- **Assignment**:
Only the lines from the beginning of the data below through the line that contains "send each piece" should be repeated, exactly as written.

Collected data:
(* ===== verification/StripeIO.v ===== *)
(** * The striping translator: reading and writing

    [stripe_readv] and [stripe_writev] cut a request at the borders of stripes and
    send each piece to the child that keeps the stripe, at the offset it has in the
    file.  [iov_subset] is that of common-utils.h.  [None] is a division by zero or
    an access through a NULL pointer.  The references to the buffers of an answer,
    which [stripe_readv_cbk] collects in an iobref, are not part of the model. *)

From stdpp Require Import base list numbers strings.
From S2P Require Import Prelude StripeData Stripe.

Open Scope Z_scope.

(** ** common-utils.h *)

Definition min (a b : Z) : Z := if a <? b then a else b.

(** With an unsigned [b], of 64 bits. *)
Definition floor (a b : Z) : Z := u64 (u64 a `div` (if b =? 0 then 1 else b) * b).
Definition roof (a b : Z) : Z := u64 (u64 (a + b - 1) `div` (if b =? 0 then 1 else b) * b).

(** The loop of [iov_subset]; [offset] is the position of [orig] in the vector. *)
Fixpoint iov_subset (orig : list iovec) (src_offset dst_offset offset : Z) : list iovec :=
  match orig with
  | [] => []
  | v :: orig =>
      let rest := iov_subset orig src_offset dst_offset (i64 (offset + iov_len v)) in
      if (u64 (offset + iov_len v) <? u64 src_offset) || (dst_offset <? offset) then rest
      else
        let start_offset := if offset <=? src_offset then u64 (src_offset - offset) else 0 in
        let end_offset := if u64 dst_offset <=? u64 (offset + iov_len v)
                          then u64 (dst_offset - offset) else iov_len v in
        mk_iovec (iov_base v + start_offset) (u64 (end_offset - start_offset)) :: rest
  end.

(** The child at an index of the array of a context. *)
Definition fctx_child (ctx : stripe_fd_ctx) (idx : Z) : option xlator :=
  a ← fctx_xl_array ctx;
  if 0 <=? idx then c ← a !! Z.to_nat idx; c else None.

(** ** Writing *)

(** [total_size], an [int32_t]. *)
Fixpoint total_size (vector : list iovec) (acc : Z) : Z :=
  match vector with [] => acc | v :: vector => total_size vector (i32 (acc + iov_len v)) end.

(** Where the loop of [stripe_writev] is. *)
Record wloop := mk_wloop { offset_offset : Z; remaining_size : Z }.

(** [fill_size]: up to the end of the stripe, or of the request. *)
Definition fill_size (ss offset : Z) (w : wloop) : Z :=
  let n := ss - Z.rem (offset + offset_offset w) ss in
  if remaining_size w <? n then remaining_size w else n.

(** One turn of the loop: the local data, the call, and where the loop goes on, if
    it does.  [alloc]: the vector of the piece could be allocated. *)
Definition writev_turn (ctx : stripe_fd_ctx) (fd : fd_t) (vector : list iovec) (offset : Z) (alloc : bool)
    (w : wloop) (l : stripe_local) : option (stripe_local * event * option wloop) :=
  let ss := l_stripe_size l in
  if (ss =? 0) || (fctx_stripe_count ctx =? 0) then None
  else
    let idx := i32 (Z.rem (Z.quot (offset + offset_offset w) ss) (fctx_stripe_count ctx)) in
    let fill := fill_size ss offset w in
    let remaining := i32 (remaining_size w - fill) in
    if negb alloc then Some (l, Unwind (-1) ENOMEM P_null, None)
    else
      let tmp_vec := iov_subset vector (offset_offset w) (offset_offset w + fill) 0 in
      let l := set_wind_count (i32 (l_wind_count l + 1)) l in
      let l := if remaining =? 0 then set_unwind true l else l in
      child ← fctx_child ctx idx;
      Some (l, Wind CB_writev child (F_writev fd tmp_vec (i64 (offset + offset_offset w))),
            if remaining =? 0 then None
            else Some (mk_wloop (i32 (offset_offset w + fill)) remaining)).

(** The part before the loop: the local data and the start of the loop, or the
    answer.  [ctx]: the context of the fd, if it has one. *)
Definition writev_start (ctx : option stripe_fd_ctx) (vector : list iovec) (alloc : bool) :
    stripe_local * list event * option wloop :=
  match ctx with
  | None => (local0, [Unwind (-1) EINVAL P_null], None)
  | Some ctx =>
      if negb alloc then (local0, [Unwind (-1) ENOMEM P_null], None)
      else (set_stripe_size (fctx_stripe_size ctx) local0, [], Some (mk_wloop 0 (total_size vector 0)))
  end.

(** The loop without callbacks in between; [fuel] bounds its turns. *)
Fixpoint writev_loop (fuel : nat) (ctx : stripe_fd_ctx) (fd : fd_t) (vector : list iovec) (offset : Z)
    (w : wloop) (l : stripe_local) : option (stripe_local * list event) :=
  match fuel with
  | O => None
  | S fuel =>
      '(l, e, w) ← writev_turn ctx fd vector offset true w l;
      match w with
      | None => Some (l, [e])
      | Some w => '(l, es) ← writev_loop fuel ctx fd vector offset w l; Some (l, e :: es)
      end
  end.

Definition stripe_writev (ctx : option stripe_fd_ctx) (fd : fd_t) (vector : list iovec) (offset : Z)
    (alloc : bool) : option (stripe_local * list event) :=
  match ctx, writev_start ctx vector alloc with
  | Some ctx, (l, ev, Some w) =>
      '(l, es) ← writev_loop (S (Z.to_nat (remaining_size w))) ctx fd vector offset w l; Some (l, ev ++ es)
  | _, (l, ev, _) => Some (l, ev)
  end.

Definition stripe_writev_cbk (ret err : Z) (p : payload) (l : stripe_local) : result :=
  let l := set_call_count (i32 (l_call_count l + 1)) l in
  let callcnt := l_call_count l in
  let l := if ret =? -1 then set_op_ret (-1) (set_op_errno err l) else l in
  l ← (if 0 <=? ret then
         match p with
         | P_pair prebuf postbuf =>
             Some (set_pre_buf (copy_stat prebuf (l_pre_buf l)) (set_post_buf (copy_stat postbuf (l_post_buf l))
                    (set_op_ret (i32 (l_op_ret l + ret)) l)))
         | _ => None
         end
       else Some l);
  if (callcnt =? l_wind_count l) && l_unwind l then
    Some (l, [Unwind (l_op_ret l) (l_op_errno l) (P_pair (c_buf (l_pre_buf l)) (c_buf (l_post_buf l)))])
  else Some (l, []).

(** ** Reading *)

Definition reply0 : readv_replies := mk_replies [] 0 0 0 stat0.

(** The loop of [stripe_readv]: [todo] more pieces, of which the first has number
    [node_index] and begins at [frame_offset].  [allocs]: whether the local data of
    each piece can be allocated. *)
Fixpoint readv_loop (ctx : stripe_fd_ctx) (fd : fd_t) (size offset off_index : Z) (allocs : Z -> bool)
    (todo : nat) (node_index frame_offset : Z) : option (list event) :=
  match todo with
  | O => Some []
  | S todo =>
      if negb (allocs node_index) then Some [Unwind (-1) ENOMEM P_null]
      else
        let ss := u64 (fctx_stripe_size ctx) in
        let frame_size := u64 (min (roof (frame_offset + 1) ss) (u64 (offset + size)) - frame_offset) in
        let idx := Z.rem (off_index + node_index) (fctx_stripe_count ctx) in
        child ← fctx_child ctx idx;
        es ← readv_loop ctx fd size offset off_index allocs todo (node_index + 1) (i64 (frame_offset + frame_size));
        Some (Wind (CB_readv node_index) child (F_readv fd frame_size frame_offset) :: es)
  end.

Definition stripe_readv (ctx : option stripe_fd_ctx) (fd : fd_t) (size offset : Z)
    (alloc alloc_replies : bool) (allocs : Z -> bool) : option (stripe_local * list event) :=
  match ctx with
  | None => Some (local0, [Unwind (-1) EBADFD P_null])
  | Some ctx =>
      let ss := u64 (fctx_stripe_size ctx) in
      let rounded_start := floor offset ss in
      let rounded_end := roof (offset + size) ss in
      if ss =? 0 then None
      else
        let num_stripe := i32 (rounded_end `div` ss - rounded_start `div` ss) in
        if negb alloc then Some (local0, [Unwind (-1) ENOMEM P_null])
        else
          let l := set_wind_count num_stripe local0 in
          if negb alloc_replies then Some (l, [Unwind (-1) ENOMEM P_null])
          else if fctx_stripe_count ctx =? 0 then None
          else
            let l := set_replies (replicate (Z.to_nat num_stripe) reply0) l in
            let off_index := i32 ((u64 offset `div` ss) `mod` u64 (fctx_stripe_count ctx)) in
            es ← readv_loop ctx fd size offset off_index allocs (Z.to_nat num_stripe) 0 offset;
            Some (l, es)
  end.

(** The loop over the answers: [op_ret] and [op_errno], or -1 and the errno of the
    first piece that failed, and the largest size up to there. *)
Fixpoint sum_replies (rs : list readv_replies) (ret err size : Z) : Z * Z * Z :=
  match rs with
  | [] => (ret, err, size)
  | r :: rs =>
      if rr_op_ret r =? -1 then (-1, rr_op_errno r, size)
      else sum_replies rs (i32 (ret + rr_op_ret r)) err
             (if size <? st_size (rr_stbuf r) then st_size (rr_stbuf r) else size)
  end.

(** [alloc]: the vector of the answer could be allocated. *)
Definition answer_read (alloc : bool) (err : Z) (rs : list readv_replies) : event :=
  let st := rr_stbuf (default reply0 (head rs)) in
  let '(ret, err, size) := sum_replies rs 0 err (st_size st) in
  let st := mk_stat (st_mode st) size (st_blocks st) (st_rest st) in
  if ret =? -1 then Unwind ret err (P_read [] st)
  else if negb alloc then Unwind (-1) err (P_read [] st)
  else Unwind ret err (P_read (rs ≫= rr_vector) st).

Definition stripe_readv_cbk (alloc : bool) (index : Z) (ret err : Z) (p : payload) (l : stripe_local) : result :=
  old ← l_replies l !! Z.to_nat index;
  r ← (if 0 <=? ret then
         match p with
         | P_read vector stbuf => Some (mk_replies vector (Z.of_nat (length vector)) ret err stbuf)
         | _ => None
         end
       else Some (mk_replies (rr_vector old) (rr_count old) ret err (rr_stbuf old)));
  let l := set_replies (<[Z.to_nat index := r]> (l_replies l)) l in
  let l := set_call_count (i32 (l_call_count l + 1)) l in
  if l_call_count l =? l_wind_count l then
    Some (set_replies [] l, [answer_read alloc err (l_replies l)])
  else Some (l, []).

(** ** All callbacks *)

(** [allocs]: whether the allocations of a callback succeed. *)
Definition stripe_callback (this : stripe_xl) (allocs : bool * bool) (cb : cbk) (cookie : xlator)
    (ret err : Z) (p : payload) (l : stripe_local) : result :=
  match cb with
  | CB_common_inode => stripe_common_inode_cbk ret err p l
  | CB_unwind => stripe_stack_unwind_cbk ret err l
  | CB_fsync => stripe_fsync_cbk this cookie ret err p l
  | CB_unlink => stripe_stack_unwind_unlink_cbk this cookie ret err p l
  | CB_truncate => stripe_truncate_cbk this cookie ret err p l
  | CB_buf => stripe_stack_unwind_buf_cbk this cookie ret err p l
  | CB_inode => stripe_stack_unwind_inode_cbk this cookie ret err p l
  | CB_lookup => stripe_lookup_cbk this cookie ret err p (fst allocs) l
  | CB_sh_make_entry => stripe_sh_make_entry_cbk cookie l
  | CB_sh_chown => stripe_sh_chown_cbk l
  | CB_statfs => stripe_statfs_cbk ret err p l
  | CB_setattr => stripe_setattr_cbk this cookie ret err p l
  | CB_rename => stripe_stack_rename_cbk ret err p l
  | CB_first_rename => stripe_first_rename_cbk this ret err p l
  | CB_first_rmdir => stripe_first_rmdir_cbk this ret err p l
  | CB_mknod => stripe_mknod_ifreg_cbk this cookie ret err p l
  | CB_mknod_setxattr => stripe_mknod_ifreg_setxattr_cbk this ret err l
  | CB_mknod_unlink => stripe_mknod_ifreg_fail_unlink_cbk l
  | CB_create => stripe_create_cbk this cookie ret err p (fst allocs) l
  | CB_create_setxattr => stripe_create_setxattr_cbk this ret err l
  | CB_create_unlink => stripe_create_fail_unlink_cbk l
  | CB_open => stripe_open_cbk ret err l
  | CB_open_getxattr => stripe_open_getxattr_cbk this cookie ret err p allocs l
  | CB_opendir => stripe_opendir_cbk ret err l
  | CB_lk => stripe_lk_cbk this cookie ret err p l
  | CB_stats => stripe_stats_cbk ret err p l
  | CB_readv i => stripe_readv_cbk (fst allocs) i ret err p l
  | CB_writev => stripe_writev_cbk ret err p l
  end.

- **Answer to this problem**:
(* ===== verification/StripeIO.v ===== *)
(** * The striping translator: reading and writing

    [stripe_readv] and [stripe_writev] cut a request at the borders of stripes and
    send each piece to the child that keeps the stripe, at the offset it has in the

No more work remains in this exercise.